Pergelaran Teater "Cahaya Memintas Malam" di UPI Bandung




Dalam rangka merayakan kesuksesan di masa silam,  atas hubungan kerjasama yang telah terjadi selama selama 20 tahun,  La Trobe Student Theater and Film kembali menginisiasi kerja kolaborasi lintas negara. Pertunjukan kali ini melibatkan Mainteater Bandung dan Teater Lakon,  mengangkat tajuk "The Light Within A Night - Cahaya Memintas Malam", di bawah arahan sutradara Sahlan Mutjaba (Bandung)  dan Bob Pavlich (La Trobe University).

Sejarah
Pada tahun 1997, La Trobe Student and Film memprakasai sebuah produksi bersana dengan Universitas Pendidikan Indonesia (UPI) dalam drama Indonesia dalam drama Indonesia,  "Sumur Tanpa Dasar" karya Arifin C. Noer. Proyek ini melibatkan mahasiswa La Trobe dan mahasiswa Indonesia untuk berlatih dan memproduksi pertunjukan untuk ditampilkan di kedua negara (Indonesia dan Australia).

Dalam teater ini diangkat sebuah cerita rakyat sunda,  yakni kisah Jamarun,  seorang petani miskin yang dituduh sebagai pembunuh. Menurut Sahlan Mutjaba selaku produser dari teater itu sendiri, alasan mengangkat cerita Jamarun karena ia orang Jawa Barat, orang Sunda.

"Tentunya saya akan pilih cerita yang dekat dengan saya. Kenapa Jamarun yang saya pilih? Karena menurut saya cerita Jamarun itu merupakan cerita yang berasal dari Cianjur yang sudah mulai dilupakan oleh kebanyakan orang,  berbeda dengan cerita Sankuriang, Siliwangi yang masih diingat oleh kebanyak orang," tutur Sahlan Mujtaba.
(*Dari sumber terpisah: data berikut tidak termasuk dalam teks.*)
(* ===== verification/TeslaIdeal.v ===== *)
(** * TeslaIdeal: the receiver against one that knows the chain

    The abstract receiver holds the genuine chain, the packets waiting in
    arrival order and the packets settled so far; it has no verifier, no
    drawers and no counters.  Unless a datagram discloses a key that
    hashes down through a second preimage of the chain step, the receiver of receiver.rs and the abstract one answer
    every sequence of datagrams alike, and the abstract state determines the
    concrete one. *)

From S2P Require Import Prelude Bytes Crypto Rtp IndexRecovery Session Receiver ReceiverSpec TeslaChain.
From S2P Require Import TeslaSchedule TeslaMac TeslaCommitment TeslaSender TeslaReceiver TeslaFacts TeslaHonest.

(** A settled packet: its interval, the packet, and when it was settled. *)
Record Settled := mkSettled {
  st_interval : Z;
  st_entry : DrawerEntry;
  st_time : Z
}.

Record Ideal (S : Type) := mkIdeal {
  id_trusted : Z;
  id_waiting : list (Z * DrawerEntry);
  id_log : list Settled;
  id_drops : list TeslaDrop;
  id_peak : Z;
  id_inner : ReceiverKeyManager S;
  id_recovery : IndexRecovery
}.
Arguments mkIdeal {S}.
Arguments id_trusted {S}.
Arguments id_waiting {S}.
Arguments id_log {S}.
Arguments id_drops {S}.
Arguments id_peak {S}.
Arguments id_inner {S}.
Arguments id_recovery {S}.

(** ** Filters *)

Lemma filter_none {A} (P : A -> Prop) `{!forall x, Decision (P x)} (l : list A) :
  Forall (fun x => ¬ P x) l -> filter P l = [].
Proof. induction 1 as [|x l Hx _ IH]; [done|]. by rewrite filter_cons, decide_False. Qed.

Lemma filter_every {A} (P : A -> Prop) `{!forall x, Decision (P x)} (l : list A) : Forall P l -> filter P l = l.
Proof. induction 1 as [|x l Hx _ IH]; [done|]. by rewrite filter_cons, decide_True, IH. Qed.

Lemma filter_map {A B} (f : A -> B) (P : B -> Prop) `{!forall x, Decision (P x)} (l : list A) :
  filter P (f <$> l) = f <$> filter (fun x => P (f x)) l.
Proof. induction l as [|x l IH]; [done|]. rewrite fmap_cons, !filter_cons, IH. by destruct (decide _). Qed.

(** ** Drawers as the waiting list sorted by interval *)

(** The packets of interval [i] among the waiting ones. *)
Definition of_interval (w : list (Z * DrawerEntry)) (i : Z) : list DrawerEntry :=
  (filter (fun x => x.1 = i) w).*2.
(* ===== verification/TeslaEndToEnd.v ===== *)
(** * TeslaEndToEnd: the authenticated stream from sender to receiver

    The whole sending side (a [RekeyingStream] protecting RTP packets, then
    [TeslaSender::authenticate]) against the whole receiving side
    ([TeslaReceiver::process_arrival] over the [ReceiverKeyManager]).  The
    network may lose and reorder packets; [EndToEnd.deliverable] says what the
    SRTP layer tolerates, [timely] what TESLA does. *)

From S2P Require Import Prelude Bytes Crypto Rtp IndexRecovery Mls Ratchet Rdbx Kdf Session Generation Granularity.
From S2P Require Import Receiver ReceiverWindow ReceiverSpec ReceiverProps EndToEnd TeslaChain TeslaSchedule TeslaMac.
From S2P Require Import TeslaCommitment TeslaSender TeslaReceiver TeslaFacts TeslaHonest TeslaIdeal.

(** Arrivals (packet number, time) in order of time, each inside the travel
    budget, from a clock at most [D_t] behind the sender's, and disclosing a
    key no further ahead than the receiver is willing to hash. *)
Fixpoint timely (p : TeslaSchedule) (sends ivs : list Z) (t now : Z) (l : list (nat * Z)) : bool :=
  match l with
  | [] => true
  | (i, a) :: l =>
      match sends !! i, ivs !! i with
      | Some s, Some v =>
          let j := disclosed_index p v in
          (now <=? a) && (a + d_t_ns p <? u64_max) && (s <=? a + d_t_ns p) &&
          (a - s <=? (d p - 1) * t_int_ns p - d_t_ns p) && (j - t <=? g_max p) &&
          timely p sends ivs (Z.max t j) a l
      | _, _ => false
      end
  end.

(** The intervals of the delivered packets, and the newest key they disclose. *)
Definition intervals (ivs : list Z) (l : list (nat * Z)) : list Z := omap (fun x => ivs !! x.1) l.
Definition newest (p : TeslaSchedule) (l : list Z) : Z := fold_left (fun t v => Z.max t (disclosed_index p v)) l 0.

(** ** The abstract receiver on the sender's packets *)

Section Abstract.
Context {CR : Crypto} {CL : CryptoLaws} {S : Type}.
Context (p : TeslaSchedule) (alg : TeslaMacAlg) (kf : bytes).
Context (Hok : schedule_ok p).
Implicit Types A : Ideal S.

(** The newest key was disclosed by a packet sent by [now]. *)
Definition disclosed_by (now t : Z) : Prop :=
  t = 0 \/ exists send j, interval_of p send = Ret j /\ 0 <= send < u64_max /\ send <= now + d_t_ns p /\
    disclosed_index p j = t.

(** Packets of the intervals [seen], all authentic, settled up to the newest
    key and waiting beyond it. *)
Record on_schedule (seen : list Z) (now : Z) A : Prop := {
  os_seen : (history A).*1 ≡ₚ seen;
  os_trusted : 0 <= id_trusted A <= n_chain p;
  os_disclosed : disclosed_by now (id_trusted A);
  os_log : Forall (fun s => TeslaIdeal.genuine p alg kf s /\ st_interval s <= id_trusted A) (id_log A);
  os_waiting : Forall (fun x => authentic alg (true_key kf (n_chain p) x.1) x.2 /\ id_trusted A < x.1) (id_waiting A)
}.

(** A packet inside its travel budget belongs to an interval whose key is
    still unknown. *)
Lemma interval_beyond now t a send v :
  disclosed_by now t -> now <= a -> clock_fits p a -> interval_of p send = Ret v -> 0 <= send < u64_max ->
  accepts p a v = Ret Safe -> t < v.
Proof using Hok.
  intros Ht Hle Hclk Hv Hs Hacc. destruct (interval_of_spec p send v Hok Hs Hv) as [Hr _].
  destruct Ht as [->|(send' & j & Hj & Hs' & Hb & <-)]; [lia|]. pose proof Hok as (_ & _ & _ & Hn & _).
  apply (key_still_secret p a v send' j); try done; [width|lia|lia].
Qed.

Lemma settles_subset w t j now s :
  s ∈ settles w t j now -> (st_interval s, st_entry s) ∈ w /\ t < st_interval s <= j.
Proof using Type.
  clear. intros Hs. split.
  - rewrite (settles_keeps w t j now). apply elem_of_app. left. by apply (list_elem_of_fmap_2 packet_of).
  - apply list_elem_of_bind in Hs as (i & Hs & Hi%elem_of_seqZ).
    apply list_elem_of_fmap in Hs as (e & -> & _). cbn. lia.
Qed.

(** The packet waits after [due] was settled with key [j]. *)
Lemma on_schedule_wait seen now A a t rest due v e :
  on_schedule seen now A -> id_waiting A ≡ₚ (packet_of <$> due) ++ rest ->
  id_trusted A <= t <= n_chain p -> disclosed_by a t -> t < v ->
  authentic alg (true_key kf (n_chain p) v) e ->
  Forall (fun s => st_interval s <= t) due -> Forall (fun x => t < x.1) rest ->
  on_schedule (v :: seen) a (id_wait A t rest due v e).
Proof using Type.
  intros [Hseen Ht _ Hlog Hwait] Hw Htt Hdisc Hv He Hdue Hrest.
  rewrite Hw in Hwait. apply Forall_app in Hwait as [Hwd Hwr]. rewrite Forall_fmap in Hwd.
  split; cbn [id_wait id_trusted id_log id_waiting].
  - by rewrite (history_wait A t rest due v e Hw), fmap_cons, Hseen.
  - lia.
  - done.
  - apply Forall_app. split; [apply (Forall_impl _ _ _ Hlog); intros s [? ?]; split; [done|lia]|].
    apply Forall_and. split; [|done]. apply (Forall_impl _ _ _ Hwd). by intros s [? _].
  - apply Forall_app. split; [|by apply Forall_singleton].
    apply Forall_and. split; [|done]. apply (Forall_impl _ _ _ Hwr). by intros s [? _].
Qed.

Lemma disclosed_by_later now a t : now <= a -> disclosed_by now t -> disclosed_by a t.
Proof using Type.
  intros Hle [->|(send & j & Hj & Hs & Hb & Ht)]; [by left|right]. exists send, j. split_and!; done || lia.
Qed.

Lemma on_schedule_deliver seen now A a send v e :
  on_schedule seen now A -> now <= a -> clock_fits p a -> interval_of p send = Ret v -> 0 <= send < u64_max ->
  send <= a + d_t_ns p -> accepts p a v = Ret Safe -> authentic alg (true_key kf (n_chain p) v) e ->
  disclosed_index p v - id_trusted A <= g_max p ->
  let j := disclosed_index p v in
  exists c A', ideal_deliver p kf A v (true_key kf (n_chain p) j) e a = (Ok c, A') /\
    on_schedule (v :: seen) a A' /\ id_trusted A' = Z.max (id_trusted A) j.
Proof using Hok.
  intros Hos Hnow Hclk Hv Hs Hsa Hacc He Hg j. pose proof Hos as [_ Ht Hdisc _ Hwait].
  destruct (interval_of_spec p send v Hok Hs Hv) as [Hr _].
  pose proof (interval_beyond now _ a send v Hdisc Hnow Hclk Hv Hs Hacc) as Hbeyond.
  assert (0 <= j /\ j < v) as [Hj0 Hjv]
    by (unfold j, disclosed_index, saturating_sub; destruct Hok as (_&_&_&_&_&_&_&?&_); lia).
  assert (Forall (fun x => id_trusted A < x.1) (id_waiting A)) as Hlater
    by (apply (Forall_impl _ _ _ Hwait); by intros x [_ ?]).
  unfold ideal_deliver. fold j. destruct (Z.leb_spec j (id_trusted A)) as [Hle|Hgt].
  - eexists _, _. split; [done|]. split; [|cbn; lia].
    apply (on_schedule_wait seen now); try done; [lia|by apply (disclosed_by_later now)].
  - rewrite bool_decide_eq_true_2 by (fold j in Hg; split_and!; done || lia).
    eexists _, _. split; [done|]. split; [|cbn; lia].
    apply (on_schedule_wait seen now); try done; [apply settles_keeps|lia| | |].
    + right. by exists send, v.
    + apply Forall_forall. intros s Hs'%settles_subset. lia.
    + apply Forall_forall. intros x [Hn Hx]%list_elem_of_filter. rewrite Forall_forall in Hlater.
      specialize (Hlater x Hx). unfold after_upto in Hn. lia.
Qed.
Dipentaskan di Bandung, Bali, dan Australia
Kolaborasi dua kelompok mahasiswa ini tidak sekadar menceritakan kisah tersebut tetapi juga akan membangun cerita-cerita lain dari isu-isu yang muncul di sekitarnya.

"Hambatan yang kami alami selama bermain atau berlatih dengan mereka karena mungkin adanya perbedaan budaya. Kami belum bisa menyesuaikan budaya yang mereka miliki. Namun jika dari segi bahasa kami sudah mulai terbiasa dengan bahasa yang mereka gunakan," tutur Maudy Widitya Sutisna,  salah satu pemain dari teater tersebut.

Di Indonesia sendiri, pementasan teater ini dilaksanakan di Bandung dan Bali. Dan rencananya akan dipentaskan pula di Australia. Pementasan teater ini dilaksanakan dari hari Selasa-Rabu, 14-15 Februari 2017 pukul 19.30 WIB. Extra Show : Rabu,  15 Februari 2017, pukul 13.00 WIB bertempat di Gedung Kebudayaan Universitas Pendidikan Indonesian (UPI) Bandung, Jl. Setiabudhi No. 229, Bandung. HTM Rp30.000.